What lines of the material hold the string "seed"? Pull each of them out.

━━━━━━

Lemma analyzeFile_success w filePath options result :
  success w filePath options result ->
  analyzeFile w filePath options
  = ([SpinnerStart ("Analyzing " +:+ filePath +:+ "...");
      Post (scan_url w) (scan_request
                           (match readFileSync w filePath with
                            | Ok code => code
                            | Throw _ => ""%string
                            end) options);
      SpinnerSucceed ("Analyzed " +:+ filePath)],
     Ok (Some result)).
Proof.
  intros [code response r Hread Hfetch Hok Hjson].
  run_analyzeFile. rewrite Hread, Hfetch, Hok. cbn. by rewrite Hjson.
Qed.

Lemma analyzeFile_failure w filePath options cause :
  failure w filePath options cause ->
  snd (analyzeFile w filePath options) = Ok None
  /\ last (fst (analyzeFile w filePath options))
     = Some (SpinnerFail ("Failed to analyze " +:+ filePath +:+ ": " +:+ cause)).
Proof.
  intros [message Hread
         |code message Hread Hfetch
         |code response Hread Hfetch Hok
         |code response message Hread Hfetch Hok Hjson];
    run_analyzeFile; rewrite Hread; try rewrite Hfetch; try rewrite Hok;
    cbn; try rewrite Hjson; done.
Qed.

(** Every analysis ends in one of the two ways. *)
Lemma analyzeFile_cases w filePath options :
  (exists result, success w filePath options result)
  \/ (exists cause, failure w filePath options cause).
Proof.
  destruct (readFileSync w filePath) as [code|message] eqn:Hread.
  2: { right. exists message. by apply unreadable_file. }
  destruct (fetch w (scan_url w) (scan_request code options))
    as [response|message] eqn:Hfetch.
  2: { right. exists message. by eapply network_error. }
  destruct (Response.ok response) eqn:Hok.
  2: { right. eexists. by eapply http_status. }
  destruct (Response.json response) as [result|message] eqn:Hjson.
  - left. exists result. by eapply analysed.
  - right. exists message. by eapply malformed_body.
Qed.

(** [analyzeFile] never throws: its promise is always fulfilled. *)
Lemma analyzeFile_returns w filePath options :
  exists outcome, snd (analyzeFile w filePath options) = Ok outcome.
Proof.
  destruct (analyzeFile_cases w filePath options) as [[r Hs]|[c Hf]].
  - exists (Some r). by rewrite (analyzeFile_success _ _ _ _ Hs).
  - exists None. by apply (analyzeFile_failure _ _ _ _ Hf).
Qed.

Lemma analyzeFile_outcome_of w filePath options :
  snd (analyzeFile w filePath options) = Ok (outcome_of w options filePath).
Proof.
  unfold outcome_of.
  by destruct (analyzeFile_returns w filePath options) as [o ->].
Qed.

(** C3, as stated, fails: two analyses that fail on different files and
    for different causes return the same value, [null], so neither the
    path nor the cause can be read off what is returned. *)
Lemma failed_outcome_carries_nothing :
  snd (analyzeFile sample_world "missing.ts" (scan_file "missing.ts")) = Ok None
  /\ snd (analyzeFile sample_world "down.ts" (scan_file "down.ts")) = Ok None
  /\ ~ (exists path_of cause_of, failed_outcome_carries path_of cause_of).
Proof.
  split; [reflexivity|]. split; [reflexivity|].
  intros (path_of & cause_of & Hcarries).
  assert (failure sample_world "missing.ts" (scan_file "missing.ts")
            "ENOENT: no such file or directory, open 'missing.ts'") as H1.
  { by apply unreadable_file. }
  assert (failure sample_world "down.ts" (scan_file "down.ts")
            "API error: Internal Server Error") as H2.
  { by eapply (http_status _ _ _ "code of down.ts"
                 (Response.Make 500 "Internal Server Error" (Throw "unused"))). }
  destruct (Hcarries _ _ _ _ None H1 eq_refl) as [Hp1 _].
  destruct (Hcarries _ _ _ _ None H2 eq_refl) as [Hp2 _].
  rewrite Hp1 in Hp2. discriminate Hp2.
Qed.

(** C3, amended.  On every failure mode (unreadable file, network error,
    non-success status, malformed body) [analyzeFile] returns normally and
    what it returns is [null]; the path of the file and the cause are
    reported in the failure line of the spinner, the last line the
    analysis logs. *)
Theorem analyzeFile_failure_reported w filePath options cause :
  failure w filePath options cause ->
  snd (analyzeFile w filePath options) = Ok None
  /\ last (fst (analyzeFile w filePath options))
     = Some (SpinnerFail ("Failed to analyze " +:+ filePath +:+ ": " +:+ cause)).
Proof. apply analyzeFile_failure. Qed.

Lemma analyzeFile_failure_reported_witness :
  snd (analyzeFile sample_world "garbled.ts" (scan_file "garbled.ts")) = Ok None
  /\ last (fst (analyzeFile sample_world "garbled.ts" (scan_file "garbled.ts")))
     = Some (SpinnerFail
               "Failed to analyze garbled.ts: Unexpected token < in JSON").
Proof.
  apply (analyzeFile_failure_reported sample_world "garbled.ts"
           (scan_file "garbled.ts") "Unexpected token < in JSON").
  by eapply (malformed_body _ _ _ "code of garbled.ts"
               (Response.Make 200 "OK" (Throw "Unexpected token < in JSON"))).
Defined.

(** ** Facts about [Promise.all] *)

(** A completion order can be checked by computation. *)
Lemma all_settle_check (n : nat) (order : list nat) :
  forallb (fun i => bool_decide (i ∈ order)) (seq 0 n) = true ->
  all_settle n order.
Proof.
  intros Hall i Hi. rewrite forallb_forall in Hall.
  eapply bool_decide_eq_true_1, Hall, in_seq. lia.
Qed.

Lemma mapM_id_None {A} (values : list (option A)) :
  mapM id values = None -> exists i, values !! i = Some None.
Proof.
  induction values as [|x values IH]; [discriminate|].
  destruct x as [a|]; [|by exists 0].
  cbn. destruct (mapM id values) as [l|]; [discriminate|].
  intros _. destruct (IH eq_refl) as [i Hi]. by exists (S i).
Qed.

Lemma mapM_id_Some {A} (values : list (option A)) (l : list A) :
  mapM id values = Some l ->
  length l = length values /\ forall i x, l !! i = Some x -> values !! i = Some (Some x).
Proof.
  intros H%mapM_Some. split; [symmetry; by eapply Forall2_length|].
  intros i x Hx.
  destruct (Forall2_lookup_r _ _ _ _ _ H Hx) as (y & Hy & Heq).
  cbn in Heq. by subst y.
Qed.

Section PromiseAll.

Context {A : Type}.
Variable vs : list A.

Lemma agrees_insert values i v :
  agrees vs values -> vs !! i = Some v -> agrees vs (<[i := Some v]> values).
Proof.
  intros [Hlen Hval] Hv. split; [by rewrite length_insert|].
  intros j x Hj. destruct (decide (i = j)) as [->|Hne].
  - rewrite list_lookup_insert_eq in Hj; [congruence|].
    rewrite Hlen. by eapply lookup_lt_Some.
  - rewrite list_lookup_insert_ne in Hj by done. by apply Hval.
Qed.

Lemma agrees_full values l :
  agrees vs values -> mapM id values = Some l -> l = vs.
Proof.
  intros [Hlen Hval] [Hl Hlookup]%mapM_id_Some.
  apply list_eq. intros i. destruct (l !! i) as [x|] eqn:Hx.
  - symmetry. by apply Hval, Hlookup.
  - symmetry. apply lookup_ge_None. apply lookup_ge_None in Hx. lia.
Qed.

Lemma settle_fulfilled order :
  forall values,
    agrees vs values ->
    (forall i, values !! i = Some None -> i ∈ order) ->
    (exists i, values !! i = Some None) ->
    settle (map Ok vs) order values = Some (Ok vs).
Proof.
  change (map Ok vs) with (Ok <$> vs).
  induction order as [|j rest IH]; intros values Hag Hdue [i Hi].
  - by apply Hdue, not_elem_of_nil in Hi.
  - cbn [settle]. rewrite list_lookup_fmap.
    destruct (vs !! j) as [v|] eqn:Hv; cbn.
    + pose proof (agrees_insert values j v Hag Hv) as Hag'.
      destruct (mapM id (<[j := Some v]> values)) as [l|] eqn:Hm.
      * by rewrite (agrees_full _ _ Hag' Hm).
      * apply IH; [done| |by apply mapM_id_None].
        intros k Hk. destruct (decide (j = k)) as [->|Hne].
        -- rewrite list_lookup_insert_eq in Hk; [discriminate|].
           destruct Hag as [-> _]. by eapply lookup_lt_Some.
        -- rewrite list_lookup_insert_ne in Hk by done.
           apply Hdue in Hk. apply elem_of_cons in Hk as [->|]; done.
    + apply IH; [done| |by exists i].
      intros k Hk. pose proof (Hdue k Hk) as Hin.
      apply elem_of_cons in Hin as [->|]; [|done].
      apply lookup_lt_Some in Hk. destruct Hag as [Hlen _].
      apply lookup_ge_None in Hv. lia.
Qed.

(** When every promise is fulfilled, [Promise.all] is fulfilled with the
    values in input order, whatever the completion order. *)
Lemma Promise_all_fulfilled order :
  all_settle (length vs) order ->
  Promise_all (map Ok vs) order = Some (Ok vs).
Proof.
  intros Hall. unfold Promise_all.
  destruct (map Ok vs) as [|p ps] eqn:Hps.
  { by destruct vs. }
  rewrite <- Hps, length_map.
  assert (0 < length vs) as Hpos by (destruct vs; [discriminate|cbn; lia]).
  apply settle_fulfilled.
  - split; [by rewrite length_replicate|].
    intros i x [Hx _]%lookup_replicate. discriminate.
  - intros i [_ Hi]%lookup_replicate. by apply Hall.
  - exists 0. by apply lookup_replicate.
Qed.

━━━━━━

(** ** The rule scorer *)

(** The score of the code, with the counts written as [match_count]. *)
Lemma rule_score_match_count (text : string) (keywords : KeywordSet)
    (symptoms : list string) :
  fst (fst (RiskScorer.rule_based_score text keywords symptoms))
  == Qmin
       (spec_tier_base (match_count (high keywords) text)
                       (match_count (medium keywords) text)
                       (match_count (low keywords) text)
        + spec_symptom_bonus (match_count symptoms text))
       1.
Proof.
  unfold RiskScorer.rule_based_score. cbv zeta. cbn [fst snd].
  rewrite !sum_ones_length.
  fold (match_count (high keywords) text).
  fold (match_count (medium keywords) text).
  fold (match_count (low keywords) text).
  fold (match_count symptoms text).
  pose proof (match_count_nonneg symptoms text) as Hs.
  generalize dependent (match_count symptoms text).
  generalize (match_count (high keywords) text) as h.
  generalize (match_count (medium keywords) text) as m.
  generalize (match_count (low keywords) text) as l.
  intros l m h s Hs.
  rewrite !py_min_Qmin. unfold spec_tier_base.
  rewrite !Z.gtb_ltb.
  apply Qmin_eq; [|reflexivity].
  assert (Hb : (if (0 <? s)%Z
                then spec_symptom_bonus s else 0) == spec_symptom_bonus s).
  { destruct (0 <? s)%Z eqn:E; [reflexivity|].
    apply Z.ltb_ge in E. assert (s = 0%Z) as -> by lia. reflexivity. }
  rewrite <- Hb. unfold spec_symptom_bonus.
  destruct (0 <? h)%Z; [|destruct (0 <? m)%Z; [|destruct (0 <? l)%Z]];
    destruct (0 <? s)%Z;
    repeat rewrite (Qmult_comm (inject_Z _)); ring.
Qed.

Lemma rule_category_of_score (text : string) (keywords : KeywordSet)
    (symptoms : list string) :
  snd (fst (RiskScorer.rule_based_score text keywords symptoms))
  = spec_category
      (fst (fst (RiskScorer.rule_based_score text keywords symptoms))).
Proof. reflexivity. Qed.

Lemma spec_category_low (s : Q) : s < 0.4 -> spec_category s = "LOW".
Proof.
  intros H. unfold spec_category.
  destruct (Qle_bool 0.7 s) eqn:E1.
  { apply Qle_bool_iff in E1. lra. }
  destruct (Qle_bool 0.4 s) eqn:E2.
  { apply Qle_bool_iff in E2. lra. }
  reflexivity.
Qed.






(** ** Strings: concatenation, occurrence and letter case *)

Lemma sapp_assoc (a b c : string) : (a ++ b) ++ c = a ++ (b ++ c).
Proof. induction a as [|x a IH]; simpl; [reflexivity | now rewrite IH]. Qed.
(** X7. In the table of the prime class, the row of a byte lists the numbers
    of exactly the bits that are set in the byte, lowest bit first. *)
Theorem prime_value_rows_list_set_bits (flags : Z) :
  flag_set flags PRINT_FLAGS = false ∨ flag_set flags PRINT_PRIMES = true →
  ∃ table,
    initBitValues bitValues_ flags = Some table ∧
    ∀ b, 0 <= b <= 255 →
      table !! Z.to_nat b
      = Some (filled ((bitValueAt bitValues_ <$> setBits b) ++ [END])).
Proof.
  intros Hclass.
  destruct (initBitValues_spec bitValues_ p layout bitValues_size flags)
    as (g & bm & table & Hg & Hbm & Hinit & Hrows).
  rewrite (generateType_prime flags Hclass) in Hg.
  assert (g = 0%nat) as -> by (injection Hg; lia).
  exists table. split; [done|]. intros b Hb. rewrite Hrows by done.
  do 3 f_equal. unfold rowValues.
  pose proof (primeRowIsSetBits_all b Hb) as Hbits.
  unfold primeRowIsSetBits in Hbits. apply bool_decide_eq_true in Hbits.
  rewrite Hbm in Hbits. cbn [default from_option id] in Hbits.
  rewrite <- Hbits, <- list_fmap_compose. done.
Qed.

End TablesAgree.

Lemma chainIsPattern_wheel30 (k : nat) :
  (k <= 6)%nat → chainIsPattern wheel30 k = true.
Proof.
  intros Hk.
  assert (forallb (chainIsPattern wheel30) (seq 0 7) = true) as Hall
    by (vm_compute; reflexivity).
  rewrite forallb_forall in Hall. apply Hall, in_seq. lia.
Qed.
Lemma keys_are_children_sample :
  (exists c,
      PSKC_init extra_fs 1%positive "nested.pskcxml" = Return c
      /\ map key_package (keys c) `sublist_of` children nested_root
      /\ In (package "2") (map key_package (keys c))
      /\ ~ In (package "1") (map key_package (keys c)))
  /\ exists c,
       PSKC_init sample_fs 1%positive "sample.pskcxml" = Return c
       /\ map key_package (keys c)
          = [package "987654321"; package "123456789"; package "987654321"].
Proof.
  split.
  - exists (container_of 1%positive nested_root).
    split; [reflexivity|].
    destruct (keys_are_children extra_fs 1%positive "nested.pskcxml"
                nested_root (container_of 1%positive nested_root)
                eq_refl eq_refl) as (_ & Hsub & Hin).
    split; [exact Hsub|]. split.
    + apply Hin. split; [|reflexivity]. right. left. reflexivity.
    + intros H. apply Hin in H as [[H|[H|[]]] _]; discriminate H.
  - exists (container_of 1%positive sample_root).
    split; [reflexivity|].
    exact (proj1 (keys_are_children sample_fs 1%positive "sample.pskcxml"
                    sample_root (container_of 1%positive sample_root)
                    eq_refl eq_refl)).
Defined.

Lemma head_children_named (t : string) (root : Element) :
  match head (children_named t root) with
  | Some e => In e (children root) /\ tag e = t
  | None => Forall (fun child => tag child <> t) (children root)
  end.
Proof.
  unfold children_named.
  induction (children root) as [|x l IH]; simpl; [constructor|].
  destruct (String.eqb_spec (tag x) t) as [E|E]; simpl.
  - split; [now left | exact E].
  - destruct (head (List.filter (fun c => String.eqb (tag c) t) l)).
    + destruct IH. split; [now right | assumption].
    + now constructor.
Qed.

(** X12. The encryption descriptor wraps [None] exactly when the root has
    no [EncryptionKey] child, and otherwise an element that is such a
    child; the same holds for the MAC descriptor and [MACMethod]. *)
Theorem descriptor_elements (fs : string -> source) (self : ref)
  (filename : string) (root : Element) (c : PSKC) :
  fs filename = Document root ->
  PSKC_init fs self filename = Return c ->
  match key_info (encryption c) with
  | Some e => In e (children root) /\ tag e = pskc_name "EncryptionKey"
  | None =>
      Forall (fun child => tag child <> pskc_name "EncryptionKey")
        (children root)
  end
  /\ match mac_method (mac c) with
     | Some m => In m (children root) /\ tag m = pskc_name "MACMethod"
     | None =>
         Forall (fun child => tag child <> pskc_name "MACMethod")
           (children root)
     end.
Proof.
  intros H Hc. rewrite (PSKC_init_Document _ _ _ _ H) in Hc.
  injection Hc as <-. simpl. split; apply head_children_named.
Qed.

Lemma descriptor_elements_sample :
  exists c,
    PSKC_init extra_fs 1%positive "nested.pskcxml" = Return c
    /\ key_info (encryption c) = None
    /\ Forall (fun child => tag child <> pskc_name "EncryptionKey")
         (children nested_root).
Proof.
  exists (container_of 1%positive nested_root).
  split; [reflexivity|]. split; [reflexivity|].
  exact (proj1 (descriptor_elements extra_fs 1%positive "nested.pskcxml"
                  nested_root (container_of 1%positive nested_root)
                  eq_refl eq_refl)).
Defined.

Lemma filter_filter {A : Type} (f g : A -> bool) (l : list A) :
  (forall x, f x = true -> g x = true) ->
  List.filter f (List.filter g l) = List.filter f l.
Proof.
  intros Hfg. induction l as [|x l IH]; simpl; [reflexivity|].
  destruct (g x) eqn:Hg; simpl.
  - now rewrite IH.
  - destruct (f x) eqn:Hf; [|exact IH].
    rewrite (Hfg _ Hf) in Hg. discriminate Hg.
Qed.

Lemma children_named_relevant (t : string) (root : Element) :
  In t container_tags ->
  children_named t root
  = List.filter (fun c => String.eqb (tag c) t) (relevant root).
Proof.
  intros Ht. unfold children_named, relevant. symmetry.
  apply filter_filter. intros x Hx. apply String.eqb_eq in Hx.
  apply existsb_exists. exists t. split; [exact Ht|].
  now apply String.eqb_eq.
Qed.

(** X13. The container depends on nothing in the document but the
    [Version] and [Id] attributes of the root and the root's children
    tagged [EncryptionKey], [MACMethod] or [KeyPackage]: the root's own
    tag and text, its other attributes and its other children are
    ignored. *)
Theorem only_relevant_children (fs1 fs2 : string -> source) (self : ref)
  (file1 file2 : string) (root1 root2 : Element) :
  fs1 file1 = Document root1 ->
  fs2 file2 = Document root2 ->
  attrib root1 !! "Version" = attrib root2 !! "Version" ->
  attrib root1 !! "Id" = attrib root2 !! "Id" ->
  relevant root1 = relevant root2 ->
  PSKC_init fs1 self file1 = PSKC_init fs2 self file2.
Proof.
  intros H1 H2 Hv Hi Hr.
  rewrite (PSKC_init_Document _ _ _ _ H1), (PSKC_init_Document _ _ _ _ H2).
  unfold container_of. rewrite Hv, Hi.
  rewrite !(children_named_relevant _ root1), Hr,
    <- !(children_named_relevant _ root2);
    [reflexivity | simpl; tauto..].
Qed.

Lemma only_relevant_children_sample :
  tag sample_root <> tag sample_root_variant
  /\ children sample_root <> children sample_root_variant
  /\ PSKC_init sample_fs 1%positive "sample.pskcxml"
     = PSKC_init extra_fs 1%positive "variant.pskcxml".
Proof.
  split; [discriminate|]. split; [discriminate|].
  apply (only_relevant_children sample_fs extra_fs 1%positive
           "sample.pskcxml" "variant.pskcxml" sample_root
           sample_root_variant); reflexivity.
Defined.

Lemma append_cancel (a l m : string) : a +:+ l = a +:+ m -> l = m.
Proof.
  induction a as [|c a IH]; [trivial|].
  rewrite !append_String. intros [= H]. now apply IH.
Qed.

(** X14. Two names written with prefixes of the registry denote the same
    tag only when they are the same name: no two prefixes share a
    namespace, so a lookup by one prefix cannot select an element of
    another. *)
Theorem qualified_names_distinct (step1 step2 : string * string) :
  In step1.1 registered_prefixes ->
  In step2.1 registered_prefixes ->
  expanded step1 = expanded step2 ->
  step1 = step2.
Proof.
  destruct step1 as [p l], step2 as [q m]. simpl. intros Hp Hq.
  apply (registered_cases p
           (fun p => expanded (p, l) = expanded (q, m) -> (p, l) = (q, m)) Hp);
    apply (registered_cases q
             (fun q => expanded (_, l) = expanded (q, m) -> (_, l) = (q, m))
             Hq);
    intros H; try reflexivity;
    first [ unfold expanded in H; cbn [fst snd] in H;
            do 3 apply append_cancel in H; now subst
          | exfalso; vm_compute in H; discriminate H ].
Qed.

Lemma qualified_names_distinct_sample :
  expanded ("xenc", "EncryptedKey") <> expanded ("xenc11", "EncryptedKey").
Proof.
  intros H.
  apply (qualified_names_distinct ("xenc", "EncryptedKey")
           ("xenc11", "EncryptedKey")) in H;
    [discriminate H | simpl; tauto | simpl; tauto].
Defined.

━━━━━━

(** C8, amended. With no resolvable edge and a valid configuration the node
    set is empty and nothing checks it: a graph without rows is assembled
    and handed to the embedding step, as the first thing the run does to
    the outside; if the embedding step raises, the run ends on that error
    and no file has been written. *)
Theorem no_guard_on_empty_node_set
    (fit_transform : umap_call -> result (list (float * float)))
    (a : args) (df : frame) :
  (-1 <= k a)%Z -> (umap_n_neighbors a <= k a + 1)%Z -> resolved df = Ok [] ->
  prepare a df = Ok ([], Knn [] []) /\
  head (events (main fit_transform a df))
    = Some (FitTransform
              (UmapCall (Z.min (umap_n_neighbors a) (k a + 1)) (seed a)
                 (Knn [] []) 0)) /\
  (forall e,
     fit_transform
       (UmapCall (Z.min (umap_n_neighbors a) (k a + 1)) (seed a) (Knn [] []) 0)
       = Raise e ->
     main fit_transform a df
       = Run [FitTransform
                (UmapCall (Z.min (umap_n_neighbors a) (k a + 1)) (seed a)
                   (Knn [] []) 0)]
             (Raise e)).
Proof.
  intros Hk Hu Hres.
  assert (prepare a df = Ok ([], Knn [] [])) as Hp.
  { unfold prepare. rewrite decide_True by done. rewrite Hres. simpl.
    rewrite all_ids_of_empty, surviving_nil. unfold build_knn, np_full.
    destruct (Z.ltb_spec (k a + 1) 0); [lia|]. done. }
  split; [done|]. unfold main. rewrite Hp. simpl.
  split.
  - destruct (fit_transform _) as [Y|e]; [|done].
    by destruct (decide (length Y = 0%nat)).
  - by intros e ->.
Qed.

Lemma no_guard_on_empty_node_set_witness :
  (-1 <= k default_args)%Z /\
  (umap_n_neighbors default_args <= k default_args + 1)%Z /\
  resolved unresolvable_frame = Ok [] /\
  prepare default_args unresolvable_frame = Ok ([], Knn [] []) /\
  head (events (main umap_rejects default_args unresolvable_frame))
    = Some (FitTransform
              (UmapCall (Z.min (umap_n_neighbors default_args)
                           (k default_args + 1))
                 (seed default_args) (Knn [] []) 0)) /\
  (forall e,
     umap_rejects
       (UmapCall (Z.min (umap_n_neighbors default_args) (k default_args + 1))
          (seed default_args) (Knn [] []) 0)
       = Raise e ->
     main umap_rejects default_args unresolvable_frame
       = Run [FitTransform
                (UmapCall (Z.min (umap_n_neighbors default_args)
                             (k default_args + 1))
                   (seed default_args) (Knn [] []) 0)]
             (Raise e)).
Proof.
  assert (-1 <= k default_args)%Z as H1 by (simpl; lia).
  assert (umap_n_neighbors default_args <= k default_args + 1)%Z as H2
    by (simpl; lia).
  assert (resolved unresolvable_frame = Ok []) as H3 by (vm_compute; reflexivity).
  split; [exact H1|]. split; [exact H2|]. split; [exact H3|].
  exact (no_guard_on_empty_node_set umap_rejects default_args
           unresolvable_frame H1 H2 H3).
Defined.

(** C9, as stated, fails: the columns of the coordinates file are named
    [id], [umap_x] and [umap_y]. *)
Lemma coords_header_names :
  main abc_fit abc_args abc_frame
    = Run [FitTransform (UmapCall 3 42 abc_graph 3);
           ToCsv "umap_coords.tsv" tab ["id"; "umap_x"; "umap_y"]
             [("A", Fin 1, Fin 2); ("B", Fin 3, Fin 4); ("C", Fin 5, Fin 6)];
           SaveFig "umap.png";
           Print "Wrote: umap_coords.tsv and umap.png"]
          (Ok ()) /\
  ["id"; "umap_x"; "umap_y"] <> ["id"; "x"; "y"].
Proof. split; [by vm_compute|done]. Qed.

━━━━━━

[Solution to the exercise]
              (UmapCall (Z.min (umap_n_neighbors a) (k a + 1)) (seed a)
       (UmapCall (Z.min (umap_n_neighbors a) (k a + 1)) (seed a) (Knn [] []) 0)
                (UmapCall (Z.min (umap_n_neighbors a) (k a + 1)) (seed a)
                 (seed default_args) (Knn [] []) 0)) /\
          (seed default_args) (Knn [] []) 0)
                   (seed default_args) (Knn [] []) 0)]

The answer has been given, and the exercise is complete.